▶ [Task objective]: The material below contains a line with "startsWith q s" and a line with "(** The handler". Copy exactly those two lines and all lines between them.
*** Opening Records shown ***
Definition setIsTranslating (b : bool) (st : ReaderState) : ReaderState :=
  {| data := data st; isPlaying := isPlaying st; currentTime := currentTime st;
     activeLineIndex := activeLineIndex st; translations := translations st;
     isTranslating := b; selectedWord := selectedWord st |}.

Definition setSelectedWord (w : option (jsstring * nat)) (st : ReaderState)
  : ReaderState :=
  {| data := data st; isPlaying := isPlaying st; currentTime := currentTime st;
     activeLineIndex := activeLineIndex st; translations := translations st;
     isTranslating := isTranslating st; selectedWord := w |}.

(** The state a freshly loaded document starts in. *)
Definition loaded (cues : list Cue) : ReaderState :=
  {| data := Some cues; isPlaying := false; currentTime := 0%float;
     activeLineIndex := None; translations := ∅;
     isTranslating := false; selectedWord := None |}.

(** [timeToSeconds]: [const [h, m, s] = timeStr.split(':')]. *)
Definition timeToSeconds (timeStr : jsstring) : number :=
  let parts := split COLON timeStr in
  let h := parts !! 0%nat in
  let m := parts !! 1%nat in
  let s := parts !! 2%nat in
  (parseFloat_elem h * 3600 + parseFloat_elem m * 60 + parseFloat_elem s)%float.

Definition totalDuration (st : ReaderState) : number :=
  match data st with
  | Some parsed_json =>
      match last parsed_json with
      | Some line => timeToSeconds (end_ line)
      | None => 0%float
      end
  | None => 0%float
  end.

(** The origin the timer effect records when playback starts at wall
    clock time [now] (milliseconds). *)
Definition timer_origin (now : number) (st : ReaderState) : number :=
  (now - currentTime st * 1000)%float.

(** One run of the [setInterval] callback at wall clock time [now]. *)
Definition tick (startTime now : number) (st : ReaderState) : ReaderState :=
  let elapsed := ((now - startTime) / 1000)%float in
  if ge elapsed (totalDuration st) then
    setCurrentTime (totalDuration st) (setIsPlaying false st)
  else setCurrentTime elapsed st.

(** The test of [findIndex]'s callback at time [t]. *)
Definition contains (t : number) (line : Cue) : bool :=
  ge t (timeToSeconds (start line)) && le t (timeToSeconds (end_ line)).

(** [Array.prototype.findIndex]; [None] is -1. *)
Fixpoint findIndex {A} (p : A -> bool) (l : list A) : option nat :=
  match l with
  | [] => None
  | x :: l' => if p x then Some 0%nat else S <$> findIndex p l'
  end.

(** The effect that follows every change of [currentTime]. *)
Definition resolve_active (st : ReaderState) : ReaderState :=
  match data st with
  | None => st
  | Some parsed_json =>
      match findIndex (contains (currentTime st)) parsed_json with
      | Some index =>
          if decide (Some index = activeLineIndex st) then st
          else setActiveLineIndex (Some index) st
      | None => st
      end
  end.

(** An outbound call to the translation service for the line [index]. *)
Inductive Request := GenerateContent (index : nat) (text : jsstring).

(** Truthiness of [translations[index]]. *)
Definition cached (st : ReaderState) (index : nat) : bool :=
  match translations st !! index with
  | Some t => truthy t
  | None => false
  end.

(** [handleTranslate] up to its [await]: the new state and the calls
    sent; [None] when reading [.text] of a line that does not exist
    throws. *)
Definition handleTranslate (index : nat) (st : ReaderState)
  : option (ReaderState * list Request) :=
  match data st with
  | None => Some (st, [])
  | Some parsed_json =>
      if cached st index || isTranslating st then Some (st, [])
      else
        line ← parsed_json !! index;
        if negb (truthy (trim (text line))) then Some (st, [])
        else Some (setIsTranslating true st,
                   [GenerateContent index (text line)])
  end.

(** [handleTranslate] after its [await]: the call for [index] settled,
    with [Some response_text] ([response.text], which may be undefined)
    or with [None] when it failed. *)
Definition translate_settled (index : nat)
  (outcome : option (option jsstring)) (st : ReaderState) : ReaderState :=
  match outcome with
  | Some response_text =>
      let translatedText := from_option trim [] response_text in
      setIsTranslating false
        (setTranslations (fun prev => <[index := translatedText]> prev) st)
  | None => setIsTranslating false st
  end.

(** [handleJumpToLine].  [handleTranslate] reads [data], [translations]
    and [isTranslating], which the three setters before it leave alone. *)
Definition handleJumpToLine (index : nat) (st : ReaderState)
  : option (ReaderState * list Request) :=
  match data st with
  | None => Some (st, [])
  | Some parsed_json =>
      line ← parsed_json !! index;
      let startTime := timeToSeconds (start line) in
      handleTranslate index
        (setSelectedWord None
           (setActiveLineIndex (Some index)
              (setCurrentTime (startTime + 0.01)%float st)))
  end.

(** The seek slider's [onChange], with the control's value. *)
Definition onSeekChange (value : jsstring) (st : ReaderState) : ReaderState :=
  setCurrentTime (parseFloat value) st.

Definition togglePlay (st : ReaderState) : ReaderState :=
  setIsPlaying (negb (isPlaying st)) st.

Definition resetPlayback (st : ReaderState) : ReaderState :=
  setActiveLineIndex None (setCurrentTime 0%float (setIsPlaying false st)).

End Reader.

Import Reader.

(** ** The upload route's file name (src/server.ts) *)

Module Upload.

Definition HYPHEN : N := 45.

(** [[a-z0-9]] *)
Definition is_slug_char (c : N) : bool :=
  ((97 <=? c) && (c <=? 122)) || is_digit c.

(** [s.replace(pat, "")] with a string pattern: the first occurrence of
    [pat] is removed (the empty pattern matches at the head). *)
Fixpoint remove_first (pat s : jsstring) : jsstring :=
  if startsWith pat s then drop (length pat) s
  else match s with
       | [] => []
       | c :: s' => c :: remove_first pat s'
       end.

(** [s.replace(/[^a-z0-9]/g, "-")] *)
Definition hyphenate (s : jsstring) : jsstring :=
  map (fun c => if is_slug_char c then c else HYPHEN) s.

(** [s.replace(/-+/g, "-")]; [after_hyphen] tells that the code unit
    before [s] was a hyphen of the run being replaced. *)
Fixpoint squeeze (after_hyphen : bool) (s : jsstring) : jsstring :=
  match s with
  | [] => []
  | c :: s' =>
      if c =? HYPHEN then
        if after_hyphen then squeeze true s' else HYPHEN :: squeeze true s'
      else c :: squeeze false s'
  end.

(** The [-$] alternative of [/^-|-$/g]: a hyphen that ends the string. *)
Fixpoint drop_final_hyphen (s : jsstring) : jsstring :=
  match s with
  | [] => []
  | c :: s' =>
      match s' with
      | [] => if c =? HYPHEN then [] else [c]
      | _ :: _ => c :: drop_final_hyphen s'
      end
  end.

(** The [^-] alternative of [/^-|-$/g]: a hyphen that begins the
    string. *)
Definition drop_leading_hyphen (s : jsstring) : jsstring :=
  match s with
  | c :: s' => if c =? HYPHEN then s' else s
  | [] => []
  end.

(** [s.replace(/^-|-$/g, "")]: a hyphen at the head is removed, then a
    hyphen at the end of what is left. *)
Definition strip_edge_hyphens (s : jsstring) : jsstring :=
  drop_final_hyphen (drop_leading_hyphen s).

Section Slug.

(** [String.prototype.toLowerCase], whose Unicode case table stays a
    parameter. *)
Variable toLowerCase : jsstring -> jsstring.

(** The stored file name of an upload called [originalName], where [ext]
    is its lower-cased extension ([path.extname]). *)
Definition filename (originalName ext : jsstring) : jsstring :=
  strip_edge_hyphens
    (squeeze false
       (hyphenate (toLowerCase (remove_first ext originalName)))).

End Slug.

End Upload.

Import Upload.

(** ** Words of a line and the word focus (ReaderView) *)

Module WordFocus.

(** [text.split(/\s+/)]; [in_sep] tells that the code unit before [s] was
    white space of the separator being matched. *)
Fixpoint split_ws (in_sep : bool) (s : jsstring) : list jsstring :=
  match s with
  | [] => [[]]
  | c :: s' =>
      if is_ws c then
        if in_sep then split_ws true s' else [] :: split_ws true s'
      else match split_ws false s' with
           | [] => [[c]]
           | w :: ws => (c :: w) :: ws
           end
  end.

(** The words a transcript line is rendered as. *)
Definition words_of (text : jsstring) : list jsstring := split_ws false text.

(** [[.,!?;:()]] *)
Definition is_word_punct (c : N) : bool :=
  (c =? 46) || (c =? 44) || (c =? 33) || (c =? 63) || (c =? 59)
  || (c =? 58) || (c =? 40) || (c =? 41).

(** [word.replace(/[.,!?;:()]/g, "").trim()] *)
Definition cleanWord (word : jsstring) : jsstring :=
  trim (filter (fun c => negb (is_word_punct c)) word).

(** The reader's state with the two cells of the word panel. *)
Record WordView := {
  reader : ReaderState;
  wordTranslation : option jsstring;
  isTranslatingWord : bool
}.

(** An outbound call to the translation service for a word. *)
Inductive WordRequest := DefineWord (word : jsstring).

(** [handleWordClick] up to its [await]. *)
Definition handleWordClick (word : jsstring) (lineIndex : nat) (v : WordView)
  : WordView * list WordRequest :=
  let cleaned := cleanWord word in
  if negb (truthy cleaned) then (v, [])
  else ({| reader := setSelectedWord (Some (cleaned, lineIndex)) (reader v);
           wordTranslation := None;
           isTranslatingWord := true |},
        [DefineWord cleaned]).

(** [handleWordClick] after its [await]: the call settled, with
    [Some response_text] or with [None] when it failed. *)
Definition word_settled (outcome : option (option jsstring)) (v : WordView)
  : WordView :=
  match outcome with
  | Some response_text =>
      {| reader := reader v;
         wordTranslation := Some (from_option trim [] response_text);
         isTranslatingWord := false |}
  | None =>
      {| reader := reader v; wordTranslation := wordTranslation v;
         isTranslatingWord := false |}
  end.

(** The test that underlines the word [word] of line [idx]. *)
Definition word_selected (st : ReaderState) (word : jsstring) (idx : nat)
  : bool :=
  match selectedWord st with
  | Some (t, lineIndex) => eqb t (cleanWord word) && (lineIndex =? idx)%nat
  | None => false
  end.

End WordFocus.

Import WordFocus.

(** ** Searching the transcript (ReaderView) *)

Module Search.

(** [s.includes(q)] *)
Fixpoint includes (s q : jsstring) : bool :=
  startsWith q s
  || match s with
     | [] => false
     | _ :: s' => includes s' q
     end.

Section Query.

Variable toLowerCase : jsstring -> jsstring.

(** [filteredLines] *)
Definition filteredLines (parsed_json : list Cue) (searchQuery : jsstring)
  : list Cue :=
  filter (fun line => includes (toLowerCase (text line))
                        (toLowerCase searchQuery) = true)
    parsed_json.

(** [isVisible], the test each rendered line passes. *)
Definition isVisible (searchQuery : jsstring) (line : Cue) : bool :=
  eqb searchQuery []
  || includes (toLowerCase (text line)) (toLowerCase searchQuery).

End Query.

End Search.

Import Search.

(** ** A reading session: the handlers as events *)

Module Session.

(** What can happen to an open document.  A tick carries the timer's
    origin and the wall clock, and may come at any time with any origin,
    which covers every run of the timer; a settlement carries the outcome
    of the line translation in flight.  Word clicks are left out: they
    write the word cells only. *)
Inductive Event :=
| Tick (startTime now : number)
| Seek (value : jsstring)
| Jump (index : nat)
| TogglePlay
| Reset
| Settled (outcome : option (option jsstring)).

(** The component with the line translations in flight ([pending], the
    indices their continuations hold) and the calls sent so far. *)
Record World := {
  ui : ReaderState;
  pending : list nat;
  sent : list Request
}.

Definition request_index (r : Request) : nat :=
  match r with GenerateContent index _ => index end.

(** The handler of an event.  A handler that throws leaves the state as
    it was; a settlement runs the continuation of the oldest call in
    flight. *)
Definition handle (e : Event) (w : World) : World :=
  match e with
  | Tick startTime now =>
      {| ui := tick startTime now (ui w); pending := pending w; sent := sent w |}
  | Seek value =>
      {| ui := onSeekChange value (ui w); pending := pending w; sent := sent w |}
  | Jump index =>
      match handleJumpToLine index (ui w) with
      | Some (st, reqs) =>
          {| ui := st; pending := pending w ++ map request_index reqs;
             sent := sent w ++ reqs |}
      | None => w
      end
  | TogglePlay =>
      {| ui := togglePlay (ui w); pending := pending w; sent := sent w |}
  | Reset =>
      {| ui := resetPlayback (ui w); pending := pending w; sent := sent w |}
  | Settled outcome =>
      match pending w with
      | index :: rest =>
          {| ui := translate_settled index outcome (ui w); pending := rest;
             sent := sent w |}
      | [] => w
      end
  end.

(** An event, then the resolver effect of the render that follows. *)
Definition step (w : World) (e : Event) : World :=
  let w' := handle e w in
  {| ui := resolve_active (ui w'); pending := pending w'; sent := sent w' |}.

(** The document [cues] once fetched and rendered. *)
Definition opened_doc (cues : list Cue) : World :=
  {| ui := resolve_active (loaded cues); pending := []; sent := [] |}.

Definition run (cues : list Cue) (events : list Event) : World :=
  fold_left step events (opened_doc cues).

End Session.

Import Session.

(** ** The specification's own notions *)

(** A timestamp in the canonical form HH:MM:SS.mmm. *)
Definition canonical (s : jsstring) : bool :=
  match s with
  | [h1; h2; c1; m1; m2; c2; s1; s2; p; f1; f2; f3] =>
      is_digit h1 && is_digit h2 && (c1 =? COLON)
      && is_digit m1 && is_digit m2 && (c2 =? COLON)
      && is_digit s1 && is_digit s2 && (p =? PERIOD)
      && is_digit f1 && is_digit f2 && is_digit f3
  | _ => false
  end.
*** Closing Records shown ***
▶ [Response to this exercise]:
  startsWith q s
  || match s with
     | [] => false
     | _ :: s' => includes s' q
     end.

Section Query.

Variable toLowerCase : jsstring -> jsstring.

(** [filteredLines] *)
Definition filteredLines (parsed_json : list Cue) (searchQuery : jsstring)
  : list Cue :=
  filter (fun line => includes (toLowerCase (text line))
                        (toLowerCase searchQuery) = true)
    parsed_json.

(** [isVisible], the test each rendered line passes. *)
Definition isVisible (searchQuery : jsstring) (line : Cue) : bool :=
  eqb searchQuery []
  || includes (toLowerCase (text line)) (toLowerCase searchQuery).

End Query.

End Search.

Import Search.

(** ** A reading session: the handlers as events *)

Module Session.

(** What can happen to an open document.  A tick carries the timer's
    origin and the wall clock, and may come at any time with any origin,
    which covers every run of the timer; a settlement carries the outcome
    of the line translation in flight.  Word clicks are left out: they
    write the word cells only. *)
Inductive Event :=
| Tick (startTime now : number)
| Seek (value : jsstring)
| Jump (index : nat)
| TogglePlay
| Reset
| Settled (outcome : option (option jsstring)).

(** The component with the line translations in flight ([pending], the
    indices their continuations hold) and the calls sent so far. *)
Record World := {
  ui : ReaderState;
  pending : list nat;
  sent : list Request
}.

Definition request_index (r : Request) : nat :=
  match r with GenerateContent index _ => index end.

(** The handler of an event.  A handler that throws leaves the state as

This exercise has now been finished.